Однако надо было идти. Он сделал усилие и встал. В ближних улицах было уже темно, тихо. Парочки целовались в укромных уголках Рождественского и Страстного бульваров. На тёмном, пятнистом небе, устланном атласными хлопьями светлых облаков, круглилась поблёкшая, усталая жёлтая луна. Надо было искать пристанище. Он позвонил "отличнику", предложил встретиться. Тот отказался, отговорившись занятостью. Он готовился к "защите диплома" и чувствовал себя, по его словам, "без пяти минут инженером". Перед ним открывалось многообещающее будущее, в котором он намеревался оставаться отличником. Сомнительные знакомства были ему ни к чему.
Виктор зашел к другому однокласснику, с которым дружил с первого класса. Тот  уже не жил на прежнем месте, в старом ветшавшем мрачном доме с чёрными лестницами, прятавшемся среди закоулков.

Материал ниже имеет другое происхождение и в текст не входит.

(** A request for ten blocks from height one hundred, published by one node,
    is the same request at the node that receives it from peer [2a]. *)
Lemma command_reaches_peer_witness :
  (forall lit msg bytes,
     elaborate (T := sample_types) [] sample_rest_of lit = Some msg ->
     sample_to_bytes lit = Ok bytes -> sample_decode bytes = Ok msg)
  /\ command_event (T := sample_types) x2a
       (RequestBlocks (T := sample_types) x11 x64 x0a)
     = Some (BlocksRequested (T := sample_types) x2a x64 x0a)
  /\ In ("blocks", [x03; x64; x0a], Ok tt)
        (publishes_of
           (trace_of
              (sample_handle_command
                 (RequestBlocks (T := sample_types) x11 x64 x0a)
                 (sample_node [] true))))
  /\ events_of
       (trace_of
          (sample_handle_swarm_event
             (GossipsubMessage (T := sample_types) x2a tt [x03; x64; x0a])
             (sample_node [] true)))
     = [BlocksRequested (T := sample_types) x2a x64 x0a].
Proof.
  split; [exact sample_codec_agrees|].
  split; [reflexivity|]. split; [left; reflexivity|].
  exact (@command_reaches_peer sample_types sample_to_bytes sample_decode
           variant_name (fun b : byte => b) sample_publish sample_other
           [] sample_rest_of
           (RequestBlocks (T := sample_types) x11 x64 x0a)
           (sample_node [] true) (sample_node [] true) x2a tt
           "blocks" [x03; x64; x0a] (Ok tt)
           (BlocksRequested (T := sample_types) x2a x64 x0a)
           sample_codec_agrees eq_refl (or_introl eq_refl)).
Defined.


(** The four lines of the fragment go; the enum and the function stay. *)
Lemma fix_network_syntax_removes_fragment_witness :
  (forall line, In line sample_before -> str_eqb (strip line) comma = false)
  /\ str_eqb (strip (text_line "    ,")) comma = true
  /\ contains NewListenAddr (text_line "    /// NewListenAddr event") = true
  /\ str_eqb (strip (text_line "    /// NewListenAddr event")) comma = false
  /\ str_eqb (strip (text_line "    NewListenAddr(Multiaddr),")) comma = false
  /\ str_eqb (strip (text_line "}")) comma = false
  /\ fix_network_syntax
       (sample_before
        ++ text_line "    ,"
        :: text_line "    /// NewListenAddr event"
        :: text_line "    NewListenAddr(Multiaddr),"
        :: text_line "}"
        :: sample_after)
     = sample_before ++ fix_network_syntax sample_after.
Proof.
  assert (H : forall line, In line sample_before ->
                           str_eqb (strip line) comma = false).
  { intros line [<-|[<-|[]]]; reflexivity. }
  split; [exact H|]. repeat (split; [reflexivity|]).
  exact (fix_network_syntax_removes_fragment sample_before sample_after
           (text_line "    ,") (text_line "    /// NewListenAddr event")
           (text_line "    NewListenAddr(Multiaddr),") (text_line "}")
           H eq_refl eq_refl eq_refl eq_refl eq_refl).
Defined.

(** A block broadcast that succeeds is logged with the height of the block. *)
Lemma command_success_trace_witness :
  In ("blocks", [x00; x09], Ok tt)
     (publishes_of
        (trace_of
           (sample_handle_command (BroadcastBlock (T := sample_types) x09)
                                  (sample_node [] true))))
  /\ trace_of
       (sample_handle_command (BroadcastBlock (T := sample_types) x09)
                              (sample_node [] true))
     = [Published (T := sample_types) "blocks" [x00; x09] (Ok tt);
        Logged (T := sample_types) INFO
               (BroadcastedBlock (T := sample_types) x09)].
Proof.
  split; [left; reflexivity|].
  exact (@command_success_trace sample_types sample_to_bytes
           (fun b : byte => b) sample_publish
           (BroadcastBlock (T := sample_types) x09) (sample_node [] true)
           "blocks" [x00; x09] tt (or_introl eq_refl)).
Defined.
Lemma set_users_set m1 m2 st : set_users m2 (set_users m1 st) = set_users m2 st.
Proof. done. Qed.
Lemma set_notes_set m1 m2 st : set_notes m2 (set_notes m1 st) = set_notes m2 st.
Proof. done. Qed.
Lemma set_flashcards_set m1 m2 st :
  set_flashcards m2 (set_flashcards m1 st) = set_flashcards m2 st.
Proof. done. Qed.

Lemma updatedAt_over_spread (note u1 u2 : obj) (t1 t2 : value) :
  <["updatedAt" := t2]> (spread (<["updatedAt" := t1]> (spread note u1)) u2) =
  <["updatedAt" := t2]> (spread note (spread u1 u2)).
Proof.
  apply map_eq. intros g.
  destruct (decide (g = "updatedAt")) as [->|Hne].
  - by rewrite !lookup_insert_eq.
  - rewrite !lookup_insert_ne by done. rewrite !lookup_spread.
    rewrite lookup_insert_ne by done. rewrite !lookup_spread.
    by destruct (u2 !! g).
Qed.

(** X4.  Two updates of the same record, one after the other, do what one
    update does with the second partial laid over the first (for a note,
    at the time of the second): the later value of a property wins and
    nothing of the first update is lost otherwise. *)
Theorem updates_compose (T : entity) update id now1 now2 updates1 updates2 st :
  op_update T = Some update →
  update id now2 updates2 (update id now1 updates1 st).2 =
    update id now2 (spread updates1 updates2) st.
Proof.
  intros Hup. by_method Hup.
  - unfold Storage.updateUser.
    destruct (users st !! id) as [user|] eqn:Hst; simpl; [|by rewrite Hst].
    rewrite lookup_insert_eq, set_users_set, insert_insert_eq.
    by rewrite spread_spread.
  - unfold Storage.updateNote, with_props.
    destruct (notes st !! id) as [note|] eqn:Hst; simpl; [|by rewrite Hst].
    rewrite lookup_insert_eq, set_notes_set, insert_insert_eq.
    by rewrite updatedAt_over_spread.
  - unfold Storage.updateFlashcard.
    destruct (flashcards st !! id) as [card|] eqn:Hst; simpl; [|by rewrite Hst].
    rewrite lookup_insert_eq, set_flashcards_set, insert_insert_eq.
    by rewrite spread_spread.
Qed.

Lemma updates_compose_witness :
  Storage.updateNote "n1" 9 {["title" := VStr "b"]}
    (Storage.updateNote "n1" 5 {["title" := VStr "a"]} sample_note_store).2 =
  Storage.updateNote "n1" 9
    (spread {["title" := VStr "a"]} {["title" := VStr "b"]}) sample_note_store.
Proof.
  apply (updates_compose Note Storage.updateNote "n1" 5 9
           {["title" := VStr "a"]} {["title" := VStr "b"]} sample_note_store).
  reflexivity.
Defined.

(** X5.  An update with an empty partial returns the stored record and
    leaves the store exactly as it is, for users and flashcards; for a
    note it still moves [updatedAt]. *)
Theorem empty_update_is_identity (T : entity) update id now st old :
  op_update T = Some update →
  collection T st !! id = Some old →
  (T ≠ Note → update id now ∅ st = (Some old, st)) ∧
  (T = Note →
   (update id now ∅ st).1 = Some (<["updatedAt" := VDate now]> old)).
Proof.
  intros Hup Hold. by_method Hup; simpl in Hold; (split; [intros Hn|intros He]);
    try done.
  - unfold Storage.updateUser, spread. rewrite Hold, (left_id_L ∅ (∪)).
    by rewrite insert_id, set_users_id.
  - unfold Storage.updateNote, spread, with_props. rewrite Hold. simpl.
    by rewrite (left_id_L ∅ (∪)).
  - unfold Storage.updateFlashcard, spread. rewrite Hold, (left_id_L ∅ (∪)).
    by rewrite insert_id, set_flashcards_id.
Qed.

Lemma empty_update_is_identity_witness :
  Storage.updateFlashcard "c1" ∅ sample_store = (Some sample_card, sample_store).
Proof.
  apply (empty_update_is_identity Flashcard
           (λ id _ updates, Storage.updateFlashcard id updates) "c1" 0
           sample_store sample_card eq_refl eq_refl).
  discriminate.
Defined.

(** ** What creation stores *)

(** X6.  The record a create method returns and stores is its payload
    with three changes and no other: the properties the store assigns
    itself ([id], the timestamps, for a user the two Spotify tokens set to
    [null]) hold the store's values whatever the payload had there, the
    defaulted properties hold the payload's value if it is truthy and the
    default otherwise, and every other property is the payload's. *)
Theorem created_record (T : entity) id now payload st :
  let created := (op_create T id now payload st).1 in
  (∀ k v, (k, v) ∈ server_assigned T id now → created !! k = Some v) ∧
  (∀ k d, (k, d) ∈ defaulted T →
     created !! k = Some (js_or (field payload k) d)) ∧
  (∀ g, g ∉ (server_assigned T id now).*1 → g ∉ (defaulted T).*1 →
     created !! g = payload !! g).
Proof.
  simpl. repeat split.
  - intros k v Hin.
    destruct T; unfold op_create, server_assigned in *; simpl;
      unfold with_props; simpl;
      each_entry Hin ltac:(rewrite ?lookup_insert_ne by done;
                           by rewrite lookup_insert_eq).
  - intros k d Hin.
    destruct T; unfold op_create, defaulted, flashcard_defaults in *; simpl;
      unfold with_props; simpl;
      each_entry Hin ltac:(rewrite ?lookup_insert_ne by done;
                           by rewrite lookup_insert_eq).
  - intros g Hs Hd.
    destruct T; unfold op_create, server_assigned, defaulted,
      flashcard_defaults in *; simpl;
      unfold with_props; simpl;
      simpl in Hs, Hd;
      repeat match goal with
             | Hn : _ ∉ _ :: _ |- _ => apply not_elem_of_cons in Hn as [? Hn]
             end;
      by rewrite !lookup_insert_ne by congruence.
Qed.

Его мать приняла бывшего товарища сына без всяких расспросов.
Переночевав, с утра Витя снова оказался на полной свободе, не зная, где преклонит голову вечером. Пошатавшись по улицам, к полудню забрёл на Тверской бульвар. Там на скамейках играли в шахматы, шашки, домино любители чуть ли не со всей Москвы. Их гнали с одного бульвара, они перекочёвывали на другой. Так, со Сретенского бульвара они добрались до Тверского.
Тут можно было встретить стариков и молодых, внешне благополучных, и неустроенных, довольных, и озлобленных жизнью, кандидата наук,  и артиста, трезвенника, и алкоголика; тут были простаки, и доки, наивные любители, и настоящие мастера игры. Одни приходили, чтобы заглушить безумную тягу к водке, другие, чтобы забыть о горе,  третьи просто коротали время. Бешено несущаяся жизнь оставалась за узорной решеткой бульвара. Это был маленький Эдемский сад для усталых и раненых душ, и ангел с огненным мечом не стоял у входа. Игроки являлись на бульвар часам к одиннадцати дня, сразу после завтрака, и оставались, делая перерыв на обед, до ночи.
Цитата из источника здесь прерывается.